2014 Caribbean Cup qualification

Tournament details
- Host countries: Antigua and Barbuda Aruba Guadeloupe Haiti Martinique Montserrat Puerto Rico Saint Kitts and Nevis Trinidad and Tobago
- Dates: 30 May – 12 October 2014
- Teams: 26 (from 1 confederation)

Tournament statistics
- Matches played: 51
- Goals scored: 162 (3.18 per match)
- Top scorer(s): Gabriel Pigrée (8 goals)

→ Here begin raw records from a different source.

(* ===== verification/PendingQueueExamples.v ===== *)
(** * The pending input queue: runs

    Concrete runs of the queue: they instantiate the properties, and one of them
    shows the flaw of explicit retries. *)

From S2P Require Import Prelude GoStd Llm Events PendingInputs PendingQueue PendingQueueInv PendingQueueProps PendingQueueRecovery.

Local Open Scope Z_scope.
Local Open Scope juex_scope.

(** A clock that ticks every second, serial ids, storage that works. *)
Definition ex_env : Environment :=
  mkEnv (fun n => (63839872496 + Z.of_nat n) * second)
    (fun n => Sha256.be_bytes 4 (Z.of_nat n)) (fun _ => IoOk).

Definition ex_thread (l : list Event) : Thread := mkThread l InitialGeneration [] 0.
Definition ex_hello : Message := TextMessage RoleUser "hello".
Definition ex_id : string := "input-00000000".

(** An input admitted to turn-1 by a fresh queue. *)
Definition ex_start : World := init_world false (Some (ex_thread [])).
Definition ex_admitted : World :=
  run_call ex_env (CallStoreTurnInput "turn-1" ex_hello false StateAdmitted) ex_start.

(** The turn completes; the process restarts. *)
Definition ex_completed_event : Event :=
  mkEvent "e1" "turn.completed" "turn-1" (TerminalPayload [ex_id] "" "").
Definition ex_completed : World :=
  set_queue (NewPendingInputQueue false)
    (set_thread (Some (ex_thread [ex_completed_event])) ex_admitted).

(** Or the runtime is restarted under the turn, the input is retried explicitly,
    and the process restarts again before a turn picks it up. *)
Definition ex_errored_event : Event :=
  mkEvent "e1" "turn.errored" "turn-1" (TerminalPayload [ex_id] "restart" "runtime_restart").
Definition ex_errored : World :=
  run_call ex_env (CallApplyTerminalEvent ex_errored_event)
    (set_thread (Some (ex_thread [ex_errored_event])) ex_admitted).
Definition ex_retried : World := run_call ex_env (CallRetryTurnInputs "turn-1") ex_errored.
Definition ex_restarted : World := set_queue (NewPendingInputQueue false) ex_retried.

Lemma ex_admitted_run : runs (step ex_env) ex_start ex_admitted.
Proof.
  exact (runs_one _ _ _ (step_call ex_env
    (CallStoreTurnInput "turn-1" ex_hello false StateAdmitted) ex_start I)).
Qed.

Lemma ex_completed_run : runs (step ex_env) ex_start ex_completed.
Proof.
  eapply runs_trans; [exact ex_admitted_run|].
  eapply runs_step; [exact (step_thread ex_env (Some (ex_thread [ex_completed_event])) ex_admitted)|].
  exact (runs_one _ _ _ (step_restart ex_env false _)).
Qed.

Lemma ex_restarted_run : runs (step ex_env) ex_start ex_restarted.
Proof.
  eapply runs_trans; [exact ex_admitted_run|].
  eapply runs_step; [exact (step_thread ex_env (Some (ex_thread [ex_errored_event])) ex_admitted)|].
  eapply runs_step; [exact (step_call ex_env (CallApplyTerminalEvent ex_errored_event) _ I)|].
  eapply runs_step; [exact (step_call ex_env (CallRetryTurnInputs "turn-1") _ I)|].
  exact (runs_one _ _ _ (step_restart ex_env false _)).
Qed.

(** The load over the retried document fails to encode what it made of it. *)
Lemma ex_restarted_load :
  (ensureLoadedLocked ex_env ex_restarted).1 = Err (ErrEncode ex_id StateWithoutTurn).
Proof. vm_compute. reflexivity. Qed.

(** An explicit retry does not survive a restart. An input whose turn was
    interrupted by a runtime restart and that was retried lies pending, without
    a turn, in a valid document; yet the next process replays the old turn event
    over it, gets a retryable record that identifies no turn, cannot encode it,
    and refuses to list its records or to accept any input at its first call. *)
Theorem retried_input_breaks_restart :
  exists env t w id r,
    (forall n, env_io env n = IoOk) /\
    runs (step env) (init_world false (Some t)) w /\
    q_loaded (w_queue w) = false /\
    file_records (w_file w) = [r] /\ r_ID r = id /\
    r_State r = StatePending /\ valid_record r = true /\
    (Records env w).1 = Err (ErrEncode id StateWithoutTurn) /\
    forall msg optID ttl turnID,
      (Enqueue env msg optID ttl turnID w).1 = Err (ErrEncode id StateWithoutTurn).
Proof.
  exists ex_env, (ex_thread []), ex_restarted, ex_id. eexists.
  split; [intros n; reflexivity|]. split; [exact ex_restarted_run|].
  split; [vm_compute; reflexivity|]. split; [vm_compute; reflexivity|].
  split; [vm_compute; reflexivity|]. split; [vm_compute; reflexivity|].
  split; [vm_compute; reflexivity|]. split; [vm_compute; reflexivity|].
  intros msg optID ttl turnID. unfold Enqueue, unless_nil.
  assert (w_nil ex_restarted = false) as -> by (vm_compute; reflexivity).
  unfold bind at 1. pose proof ex_restarted_load as H.
  destruct (ensureLoadedLocked ex_env ex_restarted) as [[u|e] w1]; [discriminate H|].
  simpl in H. injection H as ->. reflexivity.
Qed.

(** ** Instances of the properties *)

Lemma queue_state_consistent_witness :
  q_loaded (w_queue ex_admitted) = true /\ queue_ok (w_queue ex_admitted).
Proof.
  split; [vm_compute; reflexivity|].
  apply (queue_state_consistent ex_env false (Some (ex_thread [])) ex_admitted ex_admitted_run).
  vm_compute. reflexivity.
Defined.

Definition ex_enqueued : World := (Enqueue ex_env ex_hello " a " 0 "" ex_start).2.

Lemma accepted_input_is_durable_witness :
  exists r, (Enqueue ex_env ex_hello " a " 0 "" ex_start).1 = Ok r /\ r_ID r = "a" /\
  exists records order, load_document (w_file ex_enqueued) = Some (records, order) /\
    records !! "a" = Some r.
Proof.
  eexists. split_and!; [vm_compute; reflexivity|reflexivity|].
  edestruct (accepted_input_is_durable ex_env false (Some (ex_thread [])) ex_start ex_hello " a " 0 "")
    as (rs & o & H1 & H2 & _).
  - apply runs_refl.
  - unfold ex_start. vm_compute. reflexivity.
  - repeat constructor.
  - vm_compute. repeat constructor. set_solver.
  - exists rs, o. split; [exact H1|exact H2].
Defined.

Lemma admitted_input_never_expires_witness :
  exists r, q_records (w_queue ex_admitted) !! ex_id = Some r /\ Expired r 0 = false.
Proof.
  eexists. split; [vm_compute; reflexivity|].
  apply (admitted_input_never_expires ex_env false (Some (ex_thread [])) ex_admitted ex_id _ 0
    ex_admitted_run); vm_compute; reflexivity.
Defined.

Lemma ex_finished : finished ex_id [ex_completed_event].
Proof.
  exists [], ex_completed_event, []. split_and!; [done| |constructor].
  vm_compute. split; [done|]. set_solver.
Qed.

Lemma restart_keeps_completed_input_done_witness :
  exists out, (Replayable ex_env "" 0 ex_completed).1 = Ok out /\
    Forall (fun r => r_ID r <> ex_id) out.
Proof.
  destruct (restart_keeps_completed_input_done ex_env false (Some (ex_thread [])) ex_completed
    (ex_thread [ex_completed_event]) ex_id) as [H _].
  - exact ex_completed_run.
  - vm_compute. reflexivity.
  - vm_compute. reflexivity.
  - vm_compute. reflexivity.
  - exact ex_finished.
  - destruct (Replayable ex_env "" 0 ex_completed) as [[out|e] w'] eqn:E.
    + exists out. split; [reflexivity|]. exact (H "" 0 out w' E).
    + exfalso. assert (is_ok (Replayable ex_env "" 0 ex_completed).1 = true) as Hok
        by (vm_compute; reflexivity). rewrite E in Hok. discriminate Hok.
Defined.

Lemma replayable_is_live_prefix_witness :
  exists out, (Replayable ex_env "" 1 ex_admitted).1 = Ok out /\ length out = 1%nat /\
    out = take 1 (filter (fun r => replayable_record r = true)
      (document_records (q_records (w_queue (Replayable ex_env "" 1 ex_admitted).2))
        (q_order (w_queue (Replayable ex_env "" 1 ex_admitted).2)))).
Proof.
  eexists. split_and!; [vm_compute; reflexivity|reflexivity|].
  edestruct (replayable_is_live_prefix ex_env false (Some (ex_thread [])) ex_admitted "" 1)
    as [H1 H2].
  - apply ex_admitted_run.
  - reflexivity.
  - vm_compute. reflexivity.
  - vm_compute. reflexivity.
  - vm_compute. reflexivity.
Defined.

Lemma recovery_resolves_admissions_witness :
  exists w', ReconcileRecoveryFacts ex_env (mkFacts ∅ ∅) ex_admitted = (Ok tt, w') /\
  forall id r, q_records (w_queue w') !! id = Some r -> r_State r <> StateAccepting.
Proof.
  eexists. split; [vm_compute; reflexivity|].
  eapply (recovery_resolves_admissions ex_env false (Some (ex_thread [])) ex_admitted (mkFacts ∅ ∅));
    [apply ex_admitted_run|reflexivity|vm_compute; reflexivity|vm_compute; reflexivity].
Defined.

Lemma next_input_id_total_witness :
  exists id w', nextUniquePendingInputID ex_env ∅ ex_start = (Ok id, w') /\ w_rand w' = 1%nat.
Proof.
  destruct (next_input_id_total ex_env ∅ ex_start) as (id & w' & H & _ & Hle).
  - vm_compute. repeat constructor. set_solver.
  - exists id, w'. split; [exact H|]. vm_compute in H. injection H as <- <-. reflexivity.
Defined.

= 2014 Caribbean Cup qualification =

The 2014 Caribbean Cup qualification began in May 2014 and ended in October 2014. The qualification competition determined which national teams could play in the 2014 Caribbean Cup which in turn determined which teams participated in the 2015 CONCACAF Gold Cup and the 2016 Copa América Centenario.

In March 2014, it was announced that Jamaica would host the 'final stage' of the competition in Montego Bay.

In April 2014, the Caribbean Football Union announced the group stage draw.

==Participants==
A total of 26 teams entered the competition.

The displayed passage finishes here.